Nil said:
If he is, he's talking about something completely different than
everybody else is, even though the subject has been clarified several
times. We've very specific about it being a "Live Linux" bootup disk,
not an install-to-hard-disk situation.
I've got on computer running one of those Wubi installations, and
Unbuntu is presented as a choice by Windows boot manager. This is my
Linux play toy, not something I used day-to-day.
Yes. That's what I've been trying to get across.
I just tried setting up a Wubi based install here, and no dramatics.
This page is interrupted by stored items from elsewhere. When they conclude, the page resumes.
(** What complete mediation says of a call in a trace. *)
Definition mediated (req : ExecuteRequest) (auth : ExecAuth) (tr : list Effect) (name : string) (rq : PluginRequest) : Prop :=
  ∃ before v epoch after resolved judging e caps paying,
    let c := pr_credential rq in
    let k := {| kq_credential_alias := cr_alias c; kq_principal := principal_of <$> ea_auth auth;
                kq_admitted_epoch := epoch |} in
    tr = before ++ FX_Fence v k :: FX_Execute name rq :: after ∧ kill_fence_check v k = KF_Clear
    ∧ before = resolved ++ FX_Resolved (er_credential req) c
               :: judging ++ FX_Judged e (asked_query req auth c) (observed auth) :: paying
    ∧ FX_Catalog caps ∈ paying
    ∧ passes req auth c e caps
    ∧ (∀ t, ea_use_token auth = Some t → ∃ vt t', FX_Consumed vt (ut_id t) t' ∈ paying ∧ spent vt (ut_id t) t')
    ∧ name = asked_plugin req ∧ pr_action rq = asked_action req
    ∧ apply_workspace_scope_to_params (er_params req) (cr_metadata c) = Ok (pr_params rq)
    ∧ count is_execute tr = 1%nat.
Lemma gated_mediated {A B} Q waits (completed : A → B) req auth r tr name rq :
  gated_as Q waits completed req auth r tr → FX_Execute name rq ∈ tr → mediated req auth tr name rq.
Proof.
  unfold mediated. intros [(a & _ & Ho)|[(x & _ & Ha)|Hran]] Hin.
  { exfalso. by eapply execute_not_in; [apply (ledger_opened _ _ _ Ho)|..]. }
  { exfalso. destruct (ledger_abandoned _ _ Ha) as [Hl|Hl]; by eapply execute_not_in; [exact Hl|..]. }
  pose proof (ledger_ran _ _ _ _ _ _ Hran) as (Hone & _).
  destruct (ran_call _ _ _ _ _ _ _ _ Hran Hin) as (p & ready & adm & b & pay & bf & v & af & Etr & Hadm & Hpay & Hready & Hv & -> & ->).
  destruct Hadm as (b1 & b2 & b3 & b4 & e & caps & -> & _ & _ & _ & _ & Hpass & Hplug & Hact & Hparams & _ & Hprin).
  rewrite <- Hprin, <- Hplug, <- Hact, <- Hparams.
  exists (b1 ++ FX_Resolved (er_credential req) (ay_credential p) :: b2
          ++ FX_Judged e (asked_query req auth (ay_credential p)) (observed auth) :: (b3 ++ FX_Catalog caps :: b4) ++ b ++ pay ++ bf),
    v, (ks_admitted_epoch (ay_kill_fence p)), af, b1, b2, e, caps, ((b3 ++ FX_Catalog caps :: b4) ++ b ++ pay ++ bf).
  cbv zeta. split_and!; try done.
  - rewrite Etr. repeat (rewrite <- app_assoc || rewrite <- app_comm_cons || cbn [app]). done.
  - set_solver.
  - intros t Ht. rewrite Ht in Hpay. destruct Hpay as (vt & t' & -> & Hs). exists vt, t'. split; [set_solver|done].
  - apply Hready.
Qed.

(** C3: Complete mediation. If a request calls a plugin, then before the call, in this
    order: the presented name resolved to the very credential the plugin got; the policy
    engine judged exactly the request's alias, action, params, principal and spend, and
    let it through without asking people; the catalog was read and asked for no approval
    either; the caller's role, its token and its tenant covered the request; its token,
    if it had one, spent a use it really had; and the kill fence, read under the vault's
    lock in the step right before the call, was clear for it. The plugin got the
    request's own action, and its params scoped by the credential; it was called once. *)
Theorem dispatch_is_authorized req auth via entry w r w' tr name rq :
  execute_gated_inner clk cfg acfg egress averin has_notifiers req auth via entry w = (r, w') →
  w_trace w' = w_trace w ++ tr → FX_Execute name rq ∈ tr →
  ∃ before v epoch after resolved judging e caps paying,
    let c := pr_credential rq in
    let k := {| kq_credential_alias := cr_alias c; kq_principal := principal_of <$> ea_auth auth;
                kq_admitted_epoch := epoch |} in
    tr = before ++ FX_Fence v k :: FX_Execute name rq :: after ∧ kill_fence_check v k = KF_Clear
    ∧ before = resolved ++ FX_Resolved (er_credential req) c
               :: judging ++ FX_Judged e (asked_query req auth c) (observed auth) :: paying
    ∧ FX_Catalog caps ∈ paying
    ∧ passes req auth c e caps
    ∧ (∀ t, ea_use_token auth = Some t → ∃ vt t', FX_Consumed vt (ut_id t) t' ∈ paying ∧ spent vt (ut_id t) t')
    ∧ name = asked_plugin req ∧ pr_action rq = asked_action req
    ∧ apply_workspace_scope_to_params (er_params req) (cr_metadata c) = Ok (pr_params rq)
    ∧ count is_execute tr = 1%nat.
Proof.
  intros E Htr Hin. eapply gated_mediated; [|exact Hin]. exact (trace_of _ _ _ _ _ _ (tr_gated req auth via entry) E Htr).
Qed.

(** C10: A failed run says truthfully whether the plugin was called. It is called at most
    once; a run that answers called it; an error marked committed means it was called and
    is never retryable, every other error means it was not. *)
Theorem error_says_whether_it_ran authorized w r w' tr :
  run_action egress averin authorized w = (r, w') → w_trace w' = w_trace w ++ tr →
  count is_execute tr = match r with Ok _ => 1%nat | Err e => if re_committed e then 1%nat else 0%nat end
  ∧ ∀ e, r = Err e → re_committed e = true → re_retryable e = false.
Proof.
  intros E Htr. set (id := ay_use_token_id (au_payload authorized)).
  assert (Hcount : ∀ n k l, ledger id n k l → count is_execute l = n) by (by intros ? ? ? []).
  destruct (trace_of _ _ _ _ _ _ (tr_run_action authorized) E Htr)
    as [[Hp (e & -> & He)]|(b & pay & a & -> & Hb & Hpay & [[Hp (e & -> & He)]|(ready & _ & Hd)])].
  - rewrite He, (plain_execute _ Hp). split; [done|]. intros ? [= <-]. congruence.
  - rewrite He, !count_app, (benign_execute _ Hb), (plain_execute _ Hp), (Hcount _ _ _ (ledger_reserved _ _ Hpay)).
    split; [done|]. intros ? [= <-]. congruence.
  - rewrite !count_app, (benign_execute _ Hb), (Hcount _ _ _ (ledger_reserved _ _ Hpay)),
      (Hcount _ _ _ (ledger_dispatched id _ _ _ _ _ Hd)).
    destruct Hd as (? & ? & ? & _ & _ & _ & _ & Hr). destruct r as [|e]; [done|]. destruct Hr as [-> ?].
    split; [done|]. by intros ? [= <-].
Qed.

(** A request spends at most one use, only of its own token, and only a use that
    token had; nothing runs and no approval is opened on a token that was not charged. *)
Theorem request_spends_one_use req auth via entry w r w' tr :
  execute_gated_inner clk cfg acfg egress averin has_notifiers req auth via entry w = (r, w') →
  w_trace w' = w_trace w ++ tr →
  (count is_consumed tr ≤ 1)%nat
  ∧ (∀ v id t, FX_Consumed v id t ∈ tr → (ut_id <$> ea_use_token auth) = Some id ∧ spent v id t)
  ∧ (∀ t, ea_use_token auth = Some t →
       (∃ name rq, FX_Execute name rq ∈ tr) ∨ (∃ a, r = Ok (EO_Pending a)) → count is_consumed tr = 1%nat).
Proof.
  intros E Htr. set (id := ut_id <$> ea_use_token auth).
  assert (Hle : (one_use id ≤ 1)%nat) by (destruct id; cbn; lia).
  assert (Hone : ∀ t, ea_use_token auth = Some t → one_use id = 1%nat) by (intros t Ht; subst id; by rewrite Ht).
  destruct (trace_of _ _ _ _ _ _ (tr_gated req auth via entry) E Htr) as [(a & _ & Ho)|[(x & -> & Ha)|Hran]].
  - apply ledger_opened in Ho as (_ & -> & Hs). eauto.
  - destruct (ledger_abandoned _ _ Ha) as [Hl|Hl]; pose proof Hl as (_ & -> & Hs);
      (split_and!; [exact Hle || lia|done|]); intros t Ht [(name & rq & Hin)|(a & [=])]; exfalso;
      by eapply execute_not_in; [exact Hl|..].
  - apply ledger_ran in Hran as (_ & -> & Hs). eauto.
Qed.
First, I had to pull the network cable, so Wubi would recognize
the .iso file with the 700MB of install files on it (located in
the same folder as wubi.exe). If you leave the network connected
for the first phase, it instead starts the 700MB download for itself
(with no confirmation of what version you want to install). I didn't
want any installs with Unity, so dropped a 10.04LTS .iso file into
my wubi folder. The wubi.exe was extracted from the .iso, with 7ZIP.
It prepares a couple ~4GB files as storage space. I told it, it
could have up to 8GB, and my Windows file system is FAT32. So it
knew not to make containers larger than 4GB each. It made three
containers (for loopback mounting) with its own division of labor
for each one.
It copies the files from the 700MB .iso, into one of the containers.
Looks like the files are uncompressed at that point.
Then, it reboots, and it has meddled with boot.ini, so the system
is now dual-boot on one disk. I select Ubuntu from the Windows boot
menu, and then the installer continues on with the installation.
The installer at that point, could be the regular Ubuntu installer.
The files then seem to be copied one more time, presumably from
the uncompressed store that was created on the first pass.
The usual unnecessary downloads from Ubuntu (stuff not on the CD),
and after about 15 minutes of screwing around, it's done. I'd
plugged the network cable back in, so the network would be
available after the first reboot.
On the next reboot, selecting ubuntu again from the Windows boot
menu, it comes up in the 10.04LTS desktop (which is the file I
located next to wubi.exe). The desktop seems to work. And the
one partition I gave it (a precise copy of my normal WinXP partition),
it has mounted the Windows file system as /host.
So really, nothing bad happened.
The wiki for the usage of wubi.exe, warns about "dirty shutdowns".
It says people who become frustrated, and switch off the power to
the computer in mid session, are their own worst enemy. The article
also mentions you can go to "found.000" in Windows, and sometimes,
your damaged Ubuntu containers can be found there. Since nothing
froze or acted up during this short test, there were no fireworks
to report. And no need to press the reset button or the like.
I can think of a case, where "pressing of the reset button" would
be a natural user response. Canonical was clever enough, on their
servers, to turn off ICMP services. Leaving the servers with a
"black hole" problem. Then, what happens is, the Ubuntu installer
starts downloading additional packages from the Canonical servers,
and the process gets stuck at exactly the same place each time. I
had that problem with native installs to a separate hard drive. I
found a thread with a ton of people complaining about the same thing.
One contributer to the thread, types three words in his message
"change your MTU", with no explanation or anything. OK, so I'm reading
the thread, and considering all the possibilities. And after about
another ten minutes of reading, it dawns on me "Oh, shit, a black hole
problem...". That's what the "change your MTU" contribution meant.
I've dealt with that once before, and changing the MTU did indeed
allow the install to finish.
Now, if you were in "WUBI country", and that bug came up, then
what would you do ? The thing is stuck, you need to escape, everything
is dead (because the kernel is deadlocked at that point). Not even
control-alt-delete works. On a native file system install, no
problem, your ext4 probably needs cleaning on the next reboot, or
if like me, you restart the install, you've probably formatted the
thing again anyway. So no damage done. But if you were doing that from
WUBI and that happened, now the damage could be to the Windows file
system (as a dirty shutdown). Either the file system, or the containers
being used by WUBI, would be candidates for damage. And no way for
me to predict, how likely that would be.
So that's the only exposure that comes to mind. The "black hole" problem
had been around for a while (complaint thread was super-long).
Anyway, I didn't get stuck, so I presume there isn't a black hole
exposure if you're installing 10.04LTS (which is apparently still
supported package-manager wise, until some time in 2013?). Since
Canonical has more than one server for things like this, it's
really hard for me to guess which server had the problem, and
causes the install process to deadlock.